▶ **Task item**
When the line containing "match loc with" appears in the entries below, begin printing there and stop after the line containing "O => Err OtherErr"; print each of those lines exactly and no other line.
*** Exercise data ***
Definition node_at (fs : Fs) (loc : list string) : option Node :=
  match loc with [] => Some NDir | _ => fs.(nodes) !! loc end.
Definition is_dir_at (fs : Fs) (loc : list string) : bool := bool_decide (node_at fs loc = Some NDir).

(** A path that ends in a separator or in [.] names a directory. *)
Definition os_components (p : PathBuf) : list Component :=
  components p ++
  match last (split_on slash p) with
  | Some piece => if decide (piece = "" ∨ piece = ".") then [CurDir] else []
  | None => []
  end.

(** The walk from a location: the links it may still follow and where it ends. *)
Fixpoint namei (links : nat) (fs : Fs) :=
  fix walk (at_ : list string) (cs : list Component) {struct cs} : result (nat * list string) IoErr :=
    match cs with
    | [] => Ok (links, at_)
    | c :: cs =>
        if negb (is_dir_at fs at_) then Err OtherErr
        else match c with
        | RootDir => walk [] cs
        | CurDir => walk at_ cs
        | ParentDir => walk (tail at_) cs
        | Normal n =>
            match fs.(nodes) !! (n :: at_) with
            | None => Err NotFound
            | Some (NLink target) =>
                match links with
                | O => Err OtherErr
                | S links => namei links fs at_ (os_components target ++ cs)
                end
            | Some _ => walk (n :: at_) cs
            end
        end
    end.
Definition MAX_LINKS : nat := 40.

Definition resolve_comps (fs : Fs) (cs : list Component) : result (list string) IoErr :=
  match cs with
  | [] => Err NotFound
  | _ => let? r := namei MAX_LINKS fs fs.(cwd) cs in Ok r.2
  end.
Definition resolve (fs : Fs) (p : PathBuf) : result (list string) IoErr :=
  if decide (p = "") then Err NotFound else resolve_comps fs (os_components p).
Definition normalize_guest_path (path : string) : result string NexusError :=
  if negb (starts_with "/" path)
  then Err (ConfigError (Fmt "WASI guest path must be absolute: {path}" [AStr path]))
  else if contains_str (String byte0 EmptyString) path || contains_str "\" path || contains_str "//" path
  then Err (ConfigError (Fmt "WASI guest path contains invalid characters: {path}" [AStr path]))
  else
    let? parts := guest_parts (components path) in
    match parts with
    | [] => Err (ConfigError (Lit "WASI guest path cannot be root"))
    | _ => Ok ("/" +:+ join "/" parts)
    end.

Definition suffix_is_below (left right : string) : bool :=
  match strip_prefix left right with Some suffix => starts_with "/" suffix | None => false end.
Definition guest_path_overlaps (left right : string) : bool :=
  bool_decide (left = right) || suffix_is_below left right || suffix_is_below right left.

(** The loop of [normalized_mounts]; [seen] are the guest paths so far. *)
Fixpoint normalize_mounts (seen : list string) (ms : list WasiMount) : result (list WasiMount) NexusError :=
  match ms with
  | [] => Ok []
  | m :: ms =>
      let? guest := normalize_guest_path m.(mount_guest) in
      if bool_decide (guest ∈ seen)
      then Err (ConfigError (Fmt "duplicate WASI guest path: {guest_path}" [AStr guest]))
      else match list_find (λ existing, guest_path_overlaps existing guest = true) seen with
      | Some (_, existing) =>
          Err (ConfigError (Fmt "overlapping WASI guest paths: {existing} and {guest_path}" [AStr existing; AStr guest]))
      | None =>
          let? rest := normalize_mounts (seen ++ [guest]) ms in
          Ok ({| mount_host := m.(mount_host); mount_guest := guest; access := m.(access) |} :: rest)
      end
  end.
Definition normalized_mounts (c : WasiToolConfig) : result (list WasiMount) NexusError :=
  normalize_mounts [] c.(mounts).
***
▶ **Reply to the task**
  match loc with [] => Some NDir | _ => fs.(nodes) !! loc end.
Definition is_dir_at (fs : Fs) (loc : list string) : bool := bool_decide (node_at fs loc = Some NDir).

(** A path that ends in a separator or in [.] names a directory. *)
Definition os_components (p : PathBuf) : list Component :=
  components p ++
  match last (split_on slash p) with
  | Some piece => if decide (piece = "" ∨ piece = ".") then [CurDir] else []
  | None => []
  end.

(** The walk from a location: the links it may still follow and where it ends. *)
Fixpoint namei (links : nat) (fs : Fs) :=
  fix walk (at_ : list string) (cs : list Component) {struct cs} : result (nat * list string) IoErr :=
    match cs with
    | [] => Ok (links, at_)
    | c :: cs =>
        if negb (is_dir_at fs at_) then Err OtherErr
        else match c with
        | RootDir => walk [] cs
        | CurDir => walk at_ cs
        | ParentDir => walk (tail at_) cs
        | Normal n =>
            match fs.(nodes) !! (n :: at_) with
            | None => Err NotFound
            | Some (NLink target) =>
                match links with
                | O => Err OtherErr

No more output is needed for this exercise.